> [Material for the task]:
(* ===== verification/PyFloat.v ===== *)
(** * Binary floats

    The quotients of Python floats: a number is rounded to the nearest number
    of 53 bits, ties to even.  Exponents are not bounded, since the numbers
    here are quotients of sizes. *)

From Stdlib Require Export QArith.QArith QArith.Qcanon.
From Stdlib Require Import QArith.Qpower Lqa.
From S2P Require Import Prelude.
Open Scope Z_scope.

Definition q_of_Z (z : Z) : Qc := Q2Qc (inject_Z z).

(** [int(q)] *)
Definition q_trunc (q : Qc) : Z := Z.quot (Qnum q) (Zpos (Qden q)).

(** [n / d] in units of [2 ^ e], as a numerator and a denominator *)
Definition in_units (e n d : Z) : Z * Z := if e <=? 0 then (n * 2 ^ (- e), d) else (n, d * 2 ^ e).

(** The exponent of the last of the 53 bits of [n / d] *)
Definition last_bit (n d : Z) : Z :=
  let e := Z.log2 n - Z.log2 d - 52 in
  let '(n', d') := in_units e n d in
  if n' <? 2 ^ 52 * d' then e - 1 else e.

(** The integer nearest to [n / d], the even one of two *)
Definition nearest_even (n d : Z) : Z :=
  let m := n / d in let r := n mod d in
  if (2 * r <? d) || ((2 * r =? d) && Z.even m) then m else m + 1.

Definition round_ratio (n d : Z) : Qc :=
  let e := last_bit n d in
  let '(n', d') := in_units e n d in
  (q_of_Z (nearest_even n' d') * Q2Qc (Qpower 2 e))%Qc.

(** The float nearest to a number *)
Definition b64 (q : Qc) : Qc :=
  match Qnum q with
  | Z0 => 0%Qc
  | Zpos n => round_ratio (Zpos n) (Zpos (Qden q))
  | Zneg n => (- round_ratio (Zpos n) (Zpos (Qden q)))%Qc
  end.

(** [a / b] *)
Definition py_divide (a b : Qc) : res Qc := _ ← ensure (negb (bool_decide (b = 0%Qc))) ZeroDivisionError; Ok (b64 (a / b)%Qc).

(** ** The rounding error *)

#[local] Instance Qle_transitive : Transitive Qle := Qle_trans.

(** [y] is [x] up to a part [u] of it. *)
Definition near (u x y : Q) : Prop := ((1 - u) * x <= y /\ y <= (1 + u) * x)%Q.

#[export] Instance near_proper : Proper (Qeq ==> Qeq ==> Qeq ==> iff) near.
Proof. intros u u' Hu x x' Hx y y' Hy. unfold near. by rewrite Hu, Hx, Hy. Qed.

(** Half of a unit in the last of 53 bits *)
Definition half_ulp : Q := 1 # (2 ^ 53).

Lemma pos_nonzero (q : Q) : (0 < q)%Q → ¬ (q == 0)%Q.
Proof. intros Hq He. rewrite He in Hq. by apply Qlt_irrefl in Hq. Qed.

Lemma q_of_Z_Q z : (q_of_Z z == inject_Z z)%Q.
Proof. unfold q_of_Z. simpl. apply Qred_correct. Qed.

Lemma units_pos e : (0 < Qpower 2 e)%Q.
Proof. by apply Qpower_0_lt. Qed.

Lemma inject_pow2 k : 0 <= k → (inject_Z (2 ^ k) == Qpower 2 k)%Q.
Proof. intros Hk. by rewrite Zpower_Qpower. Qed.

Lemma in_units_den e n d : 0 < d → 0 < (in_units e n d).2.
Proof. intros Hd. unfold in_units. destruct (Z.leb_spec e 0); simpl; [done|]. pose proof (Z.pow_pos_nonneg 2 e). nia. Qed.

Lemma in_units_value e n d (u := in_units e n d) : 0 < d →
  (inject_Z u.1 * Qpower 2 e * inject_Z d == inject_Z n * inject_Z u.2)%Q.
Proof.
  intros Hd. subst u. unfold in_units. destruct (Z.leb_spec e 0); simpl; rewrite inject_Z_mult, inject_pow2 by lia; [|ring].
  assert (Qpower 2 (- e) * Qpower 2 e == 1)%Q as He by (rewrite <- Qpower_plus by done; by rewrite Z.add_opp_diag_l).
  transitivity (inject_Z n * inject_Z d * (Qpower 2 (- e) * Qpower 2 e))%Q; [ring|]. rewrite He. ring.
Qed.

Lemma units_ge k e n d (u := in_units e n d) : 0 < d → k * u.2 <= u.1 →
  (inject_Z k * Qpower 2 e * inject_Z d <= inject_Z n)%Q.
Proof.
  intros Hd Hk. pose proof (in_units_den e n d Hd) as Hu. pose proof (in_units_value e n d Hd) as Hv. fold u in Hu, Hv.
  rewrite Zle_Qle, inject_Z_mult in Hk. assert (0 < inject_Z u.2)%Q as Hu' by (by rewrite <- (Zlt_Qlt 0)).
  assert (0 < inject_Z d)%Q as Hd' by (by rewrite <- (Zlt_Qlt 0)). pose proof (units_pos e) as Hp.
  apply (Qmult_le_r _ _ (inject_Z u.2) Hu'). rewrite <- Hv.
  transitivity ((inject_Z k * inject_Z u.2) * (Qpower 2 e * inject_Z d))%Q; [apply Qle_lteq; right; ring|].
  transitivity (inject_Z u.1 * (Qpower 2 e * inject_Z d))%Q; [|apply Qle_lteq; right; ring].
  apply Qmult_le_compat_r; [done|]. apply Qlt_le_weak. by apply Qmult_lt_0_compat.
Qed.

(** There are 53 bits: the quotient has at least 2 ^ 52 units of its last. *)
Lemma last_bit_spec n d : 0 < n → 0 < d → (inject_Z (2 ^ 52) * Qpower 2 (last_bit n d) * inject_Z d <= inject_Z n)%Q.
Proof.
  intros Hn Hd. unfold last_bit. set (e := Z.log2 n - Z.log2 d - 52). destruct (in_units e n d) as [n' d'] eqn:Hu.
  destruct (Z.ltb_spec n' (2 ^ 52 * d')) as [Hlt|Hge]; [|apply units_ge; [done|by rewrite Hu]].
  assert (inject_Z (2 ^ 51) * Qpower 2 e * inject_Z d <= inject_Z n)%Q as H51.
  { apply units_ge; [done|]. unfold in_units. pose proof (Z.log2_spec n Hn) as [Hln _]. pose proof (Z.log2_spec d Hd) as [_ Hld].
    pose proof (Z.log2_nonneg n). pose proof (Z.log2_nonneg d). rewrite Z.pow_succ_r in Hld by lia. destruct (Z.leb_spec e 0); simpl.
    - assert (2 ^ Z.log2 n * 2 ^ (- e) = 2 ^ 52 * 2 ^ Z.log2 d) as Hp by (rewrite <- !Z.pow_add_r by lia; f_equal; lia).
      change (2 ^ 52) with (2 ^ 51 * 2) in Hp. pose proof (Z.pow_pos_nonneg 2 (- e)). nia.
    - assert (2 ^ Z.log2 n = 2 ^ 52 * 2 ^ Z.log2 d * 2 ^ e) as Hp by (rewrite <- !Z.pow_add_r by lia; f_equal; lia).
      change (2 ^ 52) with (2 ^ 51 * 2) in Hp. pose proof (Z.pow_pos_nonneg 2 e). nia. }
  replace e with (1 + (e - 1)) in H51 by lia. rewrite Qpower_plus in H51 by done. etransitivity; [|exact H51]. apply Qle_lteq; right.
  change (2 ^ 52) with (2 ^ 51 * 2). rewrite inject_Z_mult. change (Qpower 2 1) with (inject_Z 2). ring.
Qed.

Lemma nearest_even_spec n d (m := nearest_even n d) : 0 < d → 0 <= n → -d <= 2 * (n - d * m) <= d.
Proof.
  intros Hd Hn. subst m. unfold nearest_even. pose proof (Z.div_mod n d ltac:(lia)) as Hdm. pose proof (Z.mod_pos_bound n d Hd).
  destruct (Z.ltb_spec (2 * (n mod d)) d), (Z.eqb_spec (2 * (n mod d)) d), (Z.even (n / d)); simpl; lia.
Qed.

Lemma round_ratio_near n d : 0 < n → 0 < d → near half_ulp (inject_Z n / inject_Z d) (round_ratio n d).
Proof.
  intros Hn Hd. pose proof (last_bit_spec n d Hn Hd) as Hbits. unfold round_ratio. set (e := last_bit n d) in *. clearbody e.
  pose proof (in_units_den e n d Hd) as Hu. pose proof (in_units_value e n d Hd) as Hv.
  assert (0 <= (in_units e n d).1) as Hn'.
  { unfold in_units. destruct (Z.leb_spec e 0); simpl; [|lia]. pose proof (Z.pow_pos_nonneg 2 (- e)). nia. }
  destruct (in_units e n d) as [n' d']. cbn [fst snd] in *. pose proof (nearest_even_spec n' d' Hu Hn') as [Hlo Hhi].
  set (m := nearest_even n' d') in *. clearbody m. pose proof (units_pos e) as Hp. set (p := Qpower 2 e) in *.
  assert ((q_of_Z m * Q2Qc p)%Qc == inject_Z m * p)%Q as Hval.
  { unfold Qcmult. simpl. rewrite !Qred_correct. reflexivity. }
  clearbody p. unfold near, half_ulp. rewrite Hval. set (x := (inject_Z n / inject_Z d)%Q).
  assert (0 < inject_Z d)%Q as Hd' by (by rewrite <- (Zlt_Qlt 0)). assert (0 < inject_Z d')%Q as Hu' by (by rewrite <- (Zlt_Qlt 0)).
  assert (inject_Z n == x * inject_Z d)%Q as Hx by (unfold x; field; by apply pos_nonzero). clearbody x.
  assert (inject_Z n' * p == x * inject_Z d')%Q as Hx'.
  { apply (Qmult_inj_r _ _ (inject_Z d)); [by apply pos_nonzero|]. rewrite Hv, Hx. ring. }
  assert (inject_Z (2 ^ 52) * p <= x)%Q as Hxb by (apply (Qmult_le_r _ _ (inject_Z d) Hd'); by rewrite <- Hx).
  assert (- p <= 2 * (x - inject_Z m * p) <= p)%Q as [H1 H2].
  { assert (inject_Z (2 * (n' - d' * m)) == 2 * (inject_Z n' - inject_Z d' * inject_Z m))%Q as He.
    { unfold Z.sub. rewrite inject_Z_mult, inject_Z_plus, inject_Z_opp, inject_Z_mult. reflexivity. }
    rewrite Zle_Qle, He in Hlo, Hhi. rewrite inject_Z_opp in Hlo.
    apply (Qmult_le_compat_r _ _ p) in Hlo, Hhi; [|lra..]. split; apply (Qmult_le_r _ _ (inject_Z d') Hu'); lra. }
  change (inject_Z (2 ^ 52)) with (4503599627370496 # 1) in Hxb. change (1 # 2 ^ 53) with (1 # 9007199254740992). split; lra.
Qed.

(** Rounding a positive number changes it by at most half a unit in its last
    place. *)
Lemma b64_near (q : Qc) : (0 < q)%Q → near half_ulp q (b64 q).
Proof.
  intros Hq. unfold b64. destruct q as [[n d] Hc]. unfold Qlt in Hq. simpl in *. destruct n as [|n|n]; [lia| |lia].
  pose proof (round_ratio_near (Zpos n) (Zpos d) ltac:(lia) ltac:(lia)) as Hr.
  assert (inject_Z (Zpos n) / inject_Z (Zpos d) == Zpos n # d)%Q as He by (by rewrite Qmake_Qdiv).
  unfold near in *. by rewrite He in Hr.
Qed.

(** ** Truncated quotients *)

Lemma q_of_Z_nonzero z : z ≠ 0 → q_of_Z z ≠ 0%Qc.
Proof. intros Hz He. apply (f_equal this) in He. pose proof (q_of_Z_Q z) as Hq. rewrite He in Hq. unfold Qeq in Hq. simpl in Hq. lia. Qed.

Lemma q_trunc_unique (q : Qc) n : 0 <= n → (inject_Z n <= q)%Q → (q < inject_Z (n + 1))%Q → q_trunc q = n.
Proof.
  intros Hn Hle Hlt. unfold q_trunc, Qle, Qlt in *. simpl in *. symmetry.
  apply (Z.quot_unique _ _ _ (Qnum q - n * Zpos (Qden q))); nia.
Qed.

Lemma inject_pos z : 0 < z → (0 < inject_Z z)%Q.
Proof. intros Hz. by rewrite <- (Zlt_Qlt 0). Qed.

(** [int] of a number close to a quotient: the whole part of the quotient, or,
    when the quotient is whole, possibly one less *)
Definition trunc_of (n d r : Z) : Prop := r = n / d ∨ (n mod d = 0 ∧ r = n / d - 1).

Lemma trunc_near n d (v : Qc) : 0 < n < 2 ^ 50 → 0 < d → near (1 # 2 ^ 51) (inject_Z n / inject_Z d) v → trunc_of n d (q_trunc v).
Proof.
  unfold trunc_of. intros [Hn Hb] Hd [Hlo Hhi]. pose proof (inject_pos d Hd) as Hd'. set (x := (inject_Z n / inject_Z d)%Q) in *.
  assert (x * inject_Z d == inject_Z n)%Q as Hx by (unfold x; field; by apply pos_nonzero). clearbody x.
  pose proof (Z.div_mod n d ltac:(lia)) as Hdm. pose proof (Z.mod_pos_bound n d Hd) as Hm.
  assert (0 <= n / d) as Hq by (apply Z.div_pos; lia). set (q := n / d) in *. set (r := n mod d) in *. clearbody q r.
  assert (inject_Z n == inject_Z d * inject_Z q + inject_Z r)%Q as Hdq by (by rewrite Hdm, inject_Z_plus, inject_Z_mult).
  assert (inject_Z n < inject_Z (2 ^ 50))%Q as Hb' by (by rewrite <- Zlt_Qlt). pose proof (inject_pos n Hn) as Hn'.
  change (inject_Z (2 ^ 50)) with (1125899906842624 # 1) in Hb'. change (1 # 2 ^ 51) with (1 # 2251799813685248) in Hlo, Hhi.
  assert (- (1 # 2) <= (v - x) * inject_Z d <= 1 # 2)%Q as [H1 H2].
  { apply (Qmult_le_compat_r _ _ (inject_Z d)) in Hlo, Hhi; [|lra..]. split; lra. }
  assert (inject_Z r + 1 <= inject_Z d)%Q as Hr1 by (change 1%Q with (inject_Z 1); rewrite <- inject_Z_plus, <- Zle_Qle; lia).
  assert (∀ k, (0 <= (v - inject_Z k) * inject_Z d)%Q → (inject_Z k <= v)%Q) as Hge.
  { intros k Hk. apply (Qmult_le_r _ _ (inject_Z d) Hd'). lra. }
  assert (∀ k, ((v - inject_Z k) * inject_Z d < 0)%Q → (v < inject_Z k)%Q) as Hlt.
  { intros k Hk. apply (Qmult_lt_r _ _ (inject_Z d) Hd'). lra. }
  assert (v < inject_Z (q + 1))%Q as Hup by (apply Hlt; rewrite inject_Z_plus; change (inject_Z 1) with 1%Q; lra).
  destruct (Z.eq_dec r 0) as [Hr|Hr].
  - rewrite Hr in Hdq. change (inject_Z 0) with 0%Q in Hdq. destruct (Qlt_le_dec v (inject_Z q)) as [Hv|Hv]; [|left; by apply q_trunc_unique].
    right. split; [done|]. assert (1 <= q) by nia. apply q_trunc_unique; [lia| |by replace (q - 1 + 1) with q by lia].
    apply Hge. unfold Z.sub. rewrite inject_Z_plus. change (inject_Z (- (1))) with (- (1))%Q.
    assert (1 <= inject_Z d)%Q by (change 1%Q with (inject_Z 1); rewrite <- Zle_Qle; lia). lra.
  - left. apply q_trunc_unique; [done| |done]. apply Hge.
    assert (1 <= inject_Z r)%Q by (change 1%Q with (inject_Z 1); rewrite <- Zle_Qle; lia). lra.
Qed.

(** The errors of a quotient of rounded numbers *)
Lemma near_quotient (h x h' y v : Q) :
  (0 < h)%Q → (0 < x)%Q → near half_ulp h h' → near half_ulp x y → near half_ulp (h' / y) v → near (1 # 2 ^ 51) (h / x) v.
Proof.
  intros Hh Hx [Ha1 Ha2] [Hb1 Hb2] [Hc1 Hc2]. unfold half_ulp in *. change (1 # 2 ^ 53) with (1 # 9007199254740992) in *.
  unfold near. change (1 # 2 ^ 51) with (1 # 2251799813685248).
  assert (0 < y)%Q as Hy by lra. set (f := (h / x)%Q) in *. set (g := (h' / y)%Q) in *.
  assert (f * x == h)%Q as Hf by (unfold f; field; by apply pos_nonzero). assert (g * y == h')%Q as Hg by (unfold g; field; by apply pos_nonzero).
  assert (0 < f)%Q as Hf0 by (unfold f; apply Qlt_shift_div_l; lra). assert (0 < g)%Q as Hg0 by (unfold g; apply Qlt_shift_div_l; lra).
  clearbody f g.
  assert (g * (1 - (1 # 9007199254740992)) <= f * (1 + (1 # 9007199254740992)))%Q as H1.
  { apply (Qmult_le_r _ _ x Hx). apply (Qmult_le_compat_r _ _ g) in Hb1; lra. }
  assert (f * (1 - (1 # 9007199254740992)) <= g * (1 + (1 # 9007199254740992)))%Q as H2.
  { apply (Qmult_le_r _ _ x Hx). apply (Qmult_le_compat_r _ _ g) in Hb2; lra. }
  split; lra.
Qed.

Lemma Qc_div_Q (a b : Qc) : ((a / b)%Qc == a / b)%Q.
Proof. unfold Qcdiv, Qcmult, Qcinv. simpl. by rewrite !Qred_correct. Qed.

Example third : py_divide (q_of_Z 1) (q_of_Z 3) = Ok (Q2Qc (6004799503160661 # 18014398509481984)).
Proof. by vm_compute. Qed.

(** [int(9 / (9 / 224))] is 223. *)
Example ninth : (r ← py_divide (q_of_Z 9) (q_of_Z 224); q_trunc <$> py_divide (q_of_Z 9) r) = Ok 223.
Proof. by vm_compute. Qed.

> [Goal of the exercise]: Among the entries above, copy exactly only the lines starting with the one containing "From S2P Require Import Prelude." and going through the one containing "if (2 * r <? d)", both ends included.

> [Task result]:
From S2P Require Import Prelude.
Open Scope Z_scope.

Definition q_of_Z (z : Z) : Qc := Q2Qc (inject_Z z).

(** [int(q)] *)
Definition q_trunc (q : Qc) : Z := Z.quot (Qnum q) (Zpos (Qden q)).

(** [n / d] in units of [2 ^ e], as a numerator and a denominator *)
Definition in_units (e n d : Z) : Z * Z := if e <=? 0 then (n * 2 ^ (- e), d) else (n, d * 2 ^ e).

(** The exponent of the last of the 53 bits of [n / d] *)
Definition last_bit (n d : Z) : Z :=
  let e := Z.log2 n - Z.log2 d - 52 in
  let '(n', d') := in_units e n d in
  if n' <? 2 ^ 52 * d' then e - 1 else e.

(** The integer nearest to [n / d], the even one of two *)
Definition nearest_even (n d : Z) : Z :=
  let m := n / d in let r := n mod d in
  if (2 * r <? d) || ((2 * r =? d) && Z.even m) then m else m + 1.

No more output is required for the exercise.